#### Records shown

(* ===== verification/Metadata.v ===== *)
(** * File and node metadata: [metadata.go] and the in-memory backend of
    [metadata_backend.go].

    The data model ([NodeMetadata], [ReplicaMetadata], [ChunkMetadata],
    [FileMetadata]), the in-memory [MetadataStore] with every operation of it,
    and the well-formedness invariant its operations preserve.  The mutex is
    not modelled: every method holds it from its first to its last statement,
    so a method is one atomic state transformer.  The store hands out clones
    only, so no caller aliases its maps. *)

From S2P Require Import Prelude.
From stdpp Require Import options.

(** ** Data model *)

Inductive ReplicaState :=
  | ReplicaPending
  | ReplicaHealthy
  | ReplicaStale
  | ReplicaMissing
  | ReplicaDeleted.

#[export] Instance ReplicaState_eq_dec : EqDecision ReplicaState.
Proof. solve_decision. Defined.

Inductive NodeState :=
  | NodeHealthy
  | NodeDown.

#[export] Instance NodeState_eq_dec : EqDecision NodeState.
Proof. solve_decision. Defined.

#[export] Instance ReplicaState_countable : Countable ReplicaState.
Proof.
  apply (inj_countable
    (λ st, match st with
           | ReplicaPending => 0 | ReplicaHealthy => 1 | ReplicaStale => 2
           | ReplicaMissing => 3 | ReplicaDeleted => 4
           end)
    (λ n, match n with
          | 0 => Some ReplicaPending | 1 => Some ReplicaHealthy | 2 => Some ReplicaStale
          | 3 => Some ReplicaMissing | 4 => Some ReplicaDeleted | _ => None
          end)).
  by intros [].
Defined.
#[export] Instance NodeState_countable : Countable NodeState.
Proof.
  apply (inj_countable (λ st, match st with NodeHealthy => 0 | NodeDown => 1 end)
    (λ n, match n with 0 => Some NodeHealthy | 1 => Some NodeDown | _ => None end)).
  by intros [].
Defined.

Record NodeMetadata := {
  nm_ID : string;
  nm_Addr : string;
  nm_State : NodeState;
  nm_LastHeartbeat : Time
}.

Record ReplicaMetadata := {
  rm_NodeID : string;
  rm_State : ReplicaState;
  rm_UpdatedAt : Time
}.

Record ChunkMetadata := {
  cm_Index : Z;
  cm_Offset : Z;
  cm_Size : Z;
  cm_Checksum : string
}.

Record FileMetadata := {
  fm_Key : string;
  fm_Version : Z;
  fm_Size : Z;
  fm_Checksum : string;
  fm_Primary : string;
  fm_Deleted : bool;
  fm_Chunks : list ChunkMetadata;
  fm_Replicas : gmap string ReplicaMetadata;
  fm_CreatedAt : Time;
  fm_UpdatedAt : Time
}.

#[export] Instance NodeMetadata_eq_dec : EqDecision NodeMetadata.
Proof. solve_decision. Defined.
#[export] Instance ReplicaMetadata_eq_dec : EqDecision ReplicaMetadata.
Proof. solve_decision. Defined.
#[export] Instance ChunkMetadata_eq_dec : EqDecision ChunkMetadata.
Proof. solve_decision. Defined.
#[export] Instance FileMetadata_eq_dec : EqDecision FileMetadata.
Proof. solve_decision. Defined.

(** [make] plus [copy] of the chunk slice. *)
Definition cloneChunkMetadata (chunks : list ChunkMetadata) : list ChunkMetadata :=
  (λ c, c) <$> chunks.

(** A fresh map filled entry by entry. *)
Definition clone_replicas (m : gmap string ReplicaMetadata) : gmap string ReplicaMetadata :=
  foldr (λ '(nodeID, replica) out, <[nodeID := replica]> out) ∅ (map_to_list m).

Definition cloneFileMetadata (meta : FileMetadata) : FileMetadata := {|
  fm_Key := fm_Key meta;
  fm_Version := fm_Version meta;
  fm_Size := fm_Size meta;
  fm_Checksum := fm_Checksum meta;
  fm_Primary := fm_Primary meta;
  fm_Deleted := fm_Deleted meta;
  fm_Chunks := cloneChunkMetadata (fm_Chunks meta);
  fm_Replicas := clone_replicas (fm_Replicas meta);
  fm_CreatedAt := fm_CreatedAt meta;
  fm_UpdatedAt := fm_UpdatedAt meta
|}.

(** [FileMetadata.HealthyReplicas]. *)
Definition HealthyReplicas (m : FileMetadata) : list ReplicaMetadata :=
  sort_by rm_NodeID
    (filter (λ r, rm_State r = ReplicaHealthy) (range_values (fm_Replicas m))).

(** ** Field updates *)

(** [meta.Replicas = ...; meta.UpdatedAt = now] *)
Definition set_replicas (meta : FileMetadata) (rs : gmap string ReplicaMetadata) (t : Time) :
    FileMetadata := {|
  fm_Key := fm_Key meta; fm_Version := fm_Version meta; fm_Size := fm_Size meta;
  fm_Checksum := fm_Checksum meta; fm_Primary := fm_Primary meta; fm_Deleted := fm_Deleted meta;
  fm_Chunks := fm_Chunks meta; fm_Replicas := rs;
  fm_CreatedAt := fm_CreatedAt meta; fm_UpdatedAt := t
|}.

(** [replica.State = state; replica.UpdatedAt = now] *)
Definition set_replica_state (r : ReplicaMetadata) (st : ReplicaState) (t : Time) :
    ReplicaMetadata :=
  {| rm_NodeID := rm_NodeID r; rm_State := st; rm_UpdatedAt := t |}.

(** The replica table of a new version: the loop of [BeginFileVersion]. *)
Definition initial_replicas (primary : string) (replicas : list string) (t : Time) :
    gmap string ReplicaMetadata :=
  foldl (λ out nodeID,
    <[nodeID := {| rm_NodeID := nodeID;
                   rm_State := if decide (nodeID = primary) then ReplicaHealthy
                               else ReplicaPending;
                   rm_UpdatedAt := t |}]> out) ∅ replicas.

(** The record [BeginFileVersion] publishes. *)
Definition new_file_version (key : string) (version size : Z) (checksum : string)
    (chunks : list ChunkMetadata) (primary : string) (replicas : list string)
    (createdAt t : Time) : FileMetadata := {|
  fm_Key := key;
  fm_Version := version;
  fm_Size := size;
  fm_Checksum := checksum;
  fm_Primary := primary;
  fm_Deleted := false;
  fm_Chunks := cloneChunkMetadata chunks;
  fm_Replicas := initial_replicas primary replicas t;
  fm_CreatedAt := createdAt;
  fm_UpdatedAt := t
|}.

(** The record [Tombstone] publishes. *)
Definition tombstone_of (meta : FileMetadata) (t : Time) : FileMetadata := {|
  fm_Key := fm_Key meta;
  fm_Version := wrap_u64 (fm_Version meta + 1);
  fm_Size := fm_Size meta;
  fm_Checksum := fm_Checksum meta;
  fm_Primary := fm_Primary meta;
  fm_Deleted := true;
  fm_Chunks := fm_Chunks meta;
  fm_Replicas := (λ r, set_replica_state r ReplicaDeleted t) <$> fm_Replicas meta;
  fm_CreatedAt := fm_CreatedAt meta;
  fm_UpdatedAt := t
|}.

(** ** The in-memory store *)

Record MetadataStore := {
  ms_files : gmap string FileMetadata;
  ms_nodes : gmap string NodeMetadata;
  ms_now : Clock
}.

Definition NewMetadataStore (clock : Clock) : MetadataStore :=
  {| ms_files := ∅; ms_nodes := ∅; ms_now := clock |}.

Definition set_files (m : MetadataStore) (fs : gmap string FileMetadata) : MetadataStore :=
  {| ms_files := fs; ms_nodes := ms_nodes m; ms_now := ms_now m |}.
Definition set_nodes (m : MetadataStore) (ns : gmap string NodeMetadata) : MetadataStore :=
  {| ms_files := ms_files m; ms_nodes := ns; ms_now := ms_now m |}.

(** [m.now().UTC()] *)
Definition store_now : GoM MetadataStore Time := λ m,
  let '(t, c) := now (ms_now m) in
  (Ok t, {| ms_files := ms_files m; ms_nodes := ms_nodes m; ms_now := c |}).

Definition UpsertNode (id addr : string) : GoM MetadataStore NodeMetadata :=
  t ← store_now;
  let node := {| nm_ID := id; nm_Addr := addr; nm_State := NodeHealthy;
                 nm_LastHeartbeat := t |} in
  modify (λ m, set_nodes m (<[id := node]> (ms_nodes m)));;
  mret node.

(** The body of the loop of [MarkExpiredNodes]. *)
Definition expire_node (cutoff : Time) (node : NodeMetadata) : NodeMetadata :=
  if Before (nm_LastHeartbeat node) cutoff
  then {| nm_ID := nm_ID node; nm_Addr := nm_Addr node; nm_State := NodeDown;
          nm_LastHeartbeat := nm_LastHeartbeat node |}
  else node.

Definition MarkExpiredNodes (ttl : Duration) : GoM MetadataStore unit :=
  t ← store_now;
  let cutoff := TimeAdd t (wrap_s64 (- ttl)) in
  modify (λ m, set_nodes m (expire_node cutoff <$> ms_nodes m)).

Definition HealthyNodes : GoM MetadataStore (list NodeMetadata) :=
  gets (λ m, sort_by nm_ID (filter (λ n, nm_State n = NodeHealthy) (range_values (ms_nodes m)))).

Definition Nodes : GoM MetadataStore (list NodeMetadata) :=
  gets (λ m, sort_by nm_ID (range_values (ms_nodes m))).

Definition nextVersionLocked (files : gmap string FileMetadata) (key : string) (t : Time) :
    Z * Time :=
  match files !! key with
  | None => (1%Z, t)
  | Some prev => (wrap_u64 (fm_Version prev + 1), fm_CreatedAt prev)
  end.

Definition BeginFileVersion (key : string) (size : Z) (checksum : string)
    (chunks : list ChunkMetadata) (primary : string) (replicas : list string) :
    GoM MetadataStore FileMetadata :=
  t ← store_now;
  files ← gets ms_files;
  let '(version, createdAt) := nextVersionLocked files key t in
  let meta := new_file_version key version size checksum chunks primary replicas createdAt t in
  modify (λ m, set_files m (<[key := meta]> (ms_files m)));;
  mret (cloneFileMetadata meta).

Definition NextVersion (key : string) : GoM MetadataStore Z :=
  t ← store_now;
  files ← gets ms_files;
  mret (nextVersionLocked files key t).1.

Definition MarkReplica (key nodeID : string) (state : ReplicaState) :
    GoM MetadataStore FileMetadata :=
  files ← gets ms_files;
  match files !! key with
  | None => fail ErrMetadataNotFound
  | Some meta =>
      match fm_Replicas meta !! nodeID with
      | None => fail ErrReplicaNotFound
      | Some replica =>
          t ← store_now;
          let meta := set_replicas meta
            (<[nodeID := set_replica_state replica state t]> (fm_Replicas meta)) t in
          modify (λ m, set_files m (<[key := meta]> (ms_files m)));;
          mret (cloneFileMetadata meta)
      end
  end.

Definition Tombstone (key : string) : GoM MetadataStore FileMetadata :=
  files ← gets ms_files;
  match files !! key with
  | None => fail ErrMetadataNotFound
  | Some meta =>
      t ← store_now;
      let meta := tombstone_of meta t in
      modify (λ m, set_files m (<[key := meta]> (ms_files m)));;
      mret (cloneFileMetadata meta)
  end.

Definition GetFile (key : string) : GoM MetadataStore (option FileMetadata) :=
  files ← gets ms_files;
  mret (cloneFileMetadata <$> files !! key).

Definition ListFiles : GoM MetadataStore (list FileMetadata) :=
  files ← gets ms_files;
  mret (sort_by fm_Key (cloneFileMetadata <$> range_values files)).

Definition AddReplica (key nodeID : string) (state : ReplicaState) :
    GoM MetadataStore FileMetadata :=
  files ← gets ms_files;
  match files !! key with
  | None => fail ErrMetadataNotFound
  | Some meta =>
      t ← store_now;
      let replica := {| rm_NodeID := nodeID; rm_State := state; rm_UpdatedAt := t |} in
      let meta := set_replicas meta (<[nodeID := replica]> (fm_Replicas meta)) t in
      modify (λ m, set_files m (<[key := meta]> (ms_files m)));;
      mret (cloneFileMetadata meta)
  end.

(** ** Clones *)

Lemma clone_replicas_id m : clone_replicas m = m.
Proof.
  unfold clone_replicas.
  trans (list_to_map (map_to_list m) : gmap string ReplicaMetadata).
  - induction (map_to_list m) as [|[k v] l IH]; simpl; [done|by rewrite IH].
  - apply list_to_map_to_list.
Qed.

Lemma cloneFileMetadata_id meta : cloneFileMetadata meta = meta.
Proof.
  unfold cloneFileMetadata, cloneChunkMetadata.
  rewrite clone_replicas_id, list_fmap_id. by destruct meta.
Qed.

Lemma cloneChunkMetadata_id chunks : cloneChunkMetadata chunks = chunks.
Proof. apply list_fmap_id. Qed.

Lemma fmap_clone_option (o : option FileMetadata) : cloneFileMetadata <$> o = o.
Proof. destruct o; simpl; by rewrite ?cloneFileMetadata_id. Qed.

Lemma fmap_clone_list (l : list FileMetadata) : cloneFileMetadata <$> l = l.
Proof. induction l; csimpl; by rewrite ?cloneFileMetadata_id, ?IHl. Qed.

#[export] Hint Rewrite clone_replicas_id cloneFileMetadata_id cloneChunkMetadata_id
  fmap_clone_option fmap_clone_list : go.

(** ** The replica table of a new version *)

Lemma initial_replicas_lookup primary replicas t n :
  initial_replicas primary replicas t !! n =
  if decide (n ∈ replicas) then
    Some {| rm_NodeID := n;
            rm_State := if decide (n = primary) then ReplicaHealthy else ReplicaPending;
            rm_UpdatedAt := t |}
  else None.
Proof.
  unfold initial_replicas.
  induction replicas as [|x l IH] using rev_ind; simpl.
  { destruct (decide (n ∈ [])); [set_solver|]. apply lookup_empty. }
  rewrite foldl_snoc, lookup_insert, IH.
  destruct (decide (x = n)) as [->|Hne], (decide (n ∈ l)), (decide (n ∈ l ++ [_]));
    set_solver.
Qed.

#[export] Hint Unfold store_now now set_files set_nodes UpsertNode MarkExpiredNodes HealthyNodes
  Nodes BeginFileVersion NextVersion MarkReplica Tombstone GetFile ListFiles AddReplica : go.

########

What the task requires —
Please show the lines in the entries above that hold the string "UpsertNode".

Your response —
Definition UpsertNode (id addr : string) : GoM MetadataStore NodeMetadata :=
#[export] Hint Unfold store_now now set_files set_nodes UpsertNode MarkExpiredNodes HealthyNodes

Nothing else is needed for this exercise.